(** [Client::connect]. *)
Definition connect (config : Configuration) (l : L) : result Failure McClient * L :=
  match validate_configuration config with
  | Err e => (Err (Failure_before e), l)
  | Ok _ =>
      match line_connect config l with
      | (Err e, l) => (Err (Failure_before (McError.Io e)), l)
      | (Ok _, l) =>
          match line_set_nodelay l with
          | (Err e, l) => (Err (Failure_before (McError.Io e)), l)
          | (Ok _, l) => (Ok (McClient.MkMcClient _ config false l []), l)
          end
      end
  end.

Definition remaining (deadline : N) : CM McError N :=
  now ← on_line line_now;
  if now <? deadline then mret (deadline - now)
  else fail (McError.Io IoError.TimedOut).

Definition refresh_timeout (deadline : N) : CM McError unit :=
  left ← remaining deadline;
  r ← on_line (line_set_timeout left);
  io r.

Fixpoint write_until (fuel : nat) (buffer : list N) (deadline : N) : CM McError unit :=
  match buffer with
  | [] => _ ← remaining deadline; mret tt
  | _ =>
      match fuel with
      | 0%nat => crash
      | S fuel =>
          _ ← refresh_timeout deadline;
          r ← on_line (line_write buffer);
          match r with
          | Ok n =>
              if n =? 0 then fail (McError.Io IoError.WriteZero)
              else if (length buffer <? N.to_nat n)%nat then crash
              else
                _ ← modify (add_wire (take (N.to_nat n) buffer));
                write_until fuel (drop (N.to_nat n) buffer) deadline
          | Err IoError.Interrupted => write_until fuel buffer deadline
          | Err e => fail (McError.Io e)
          end
      end
  end.

(** [wanted] is the length of what is left of the buffer, [got] what is read. *)
Fixpoint read_until (fuel : nat) (wanted : N) (got : list N) (deadline : N) : CM McError (list N) :=
  if wanted =? 0 then _ ← remaining deadline; mret got else
  match fuel with
  | 0%nat => crash
  | S fuel =>
      _ ← refresh_timeout deadline;
      r ← on_line (line_read wanted);
      match r with
      | Ok [] => fail (McError.Io IoError.UnexpectedEof)
      | Ok bytes =>
          let n := N.of_nat (length bytes) in
          if wanted <? n then crash
          else read_until fuel (wanted - n) (got ++ bytes)%list deadline
      | Err IoError.Interrupted => read_until fuel wanted got deadline
      | Err e => fail (McError.Io e)
      end
  end.

(** [Client::fail]. *)
Definition mark_failed {A} (is_write : bool) (cause : McError) : CM Failure A :=
  _ ← modify set_faulted;
  _ ← on_line (λ l, (tt, line_shutdown l));
  fail (Failure.MkFailure FailureStage.ExchangeEntered is_write cause).

(** The closure of [exchange]. *)
Definition transfer (r : McRequest) (frame : list N) (deadline : N) : CM McError (list N) :=
  config ← gets McClient.config;
  _ ← write_until fuel frame deadline;
  header ← read_until fuel 9 [] deadline;
  len ← lift (response_length header (Configuration.route config));
  body ← read_until fuel len [] deadline;
  lift (payload body (response_len r)).

Definition exchange (r : McRequest) : CM Failure (list N) :=
  faulted ← gets McClient.faulted;
  _ ← guard_not faulted (Failure_before McError.Faulted);
  config ← gets McClient.config;
  now ← on_line line_now;
  deadline ← expect (instant_checked_add now (exchange_timeout config));
  let frame := encode r (Configuration.route config) (Configuration.monitoring_timer config) in
  outcome ← caught (transfer r frame deadline);
  match outcome with
  | Ok bytes => mret bytes
  | Err cause => mark_failed (is_write r) cause
  end.

(** [Client::read_m], [read_d] and [write_m]. *)
Definition client_read_m (first count : N) : CM Failure (list bool) :=
  config ← gets McClient.config;
  _ ← guard_not (negb (permits (AccessProfile.read_m (Configuration.access config)) first count 64))
        (Failure_before McError.AccessDenied);
  data ← exchange (McRequest.ReadM first count);
  match bits data count with
  | Ok values => mret values
  | Err cause => mark_failed false cause
  end.

Definition client_read_d (first count : N) : CM Failure (list N) :=
  config ← gets McClient.config;
  _ ← guard_not (negb (permits (AccessProfile.read_d (Configuration.access config)) first count 32))
        (Failure_before McError.AccessDenied);
  data ← exchange (McRequest.ReadD first count);
  mret (words data).

Definition client_write_m (address : N) (value : bool) : CM Failure WriteAcknowledgement :=
  config ← gets McClient.config;
  _ ← guard_not (bool_decide (address ∉ AccessProfile.write_m (Configuration.access config)))
        (Failure_before McError.AccessDenied);
  _ ← exchange (McRequest.WriteM address value);
  mret (WriteAcknowledgement.MkWriteAcknowledgement address value).
End client.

### [What you should do]
Some of the data mentions "crash". Copy every line where it does.

### [Answer to the exercise]
      | 0%nat => crash
              else if (length buffer <? N.to_nat n)%nat then crash
  | 0%nat => crash
          if wanted <? n then crash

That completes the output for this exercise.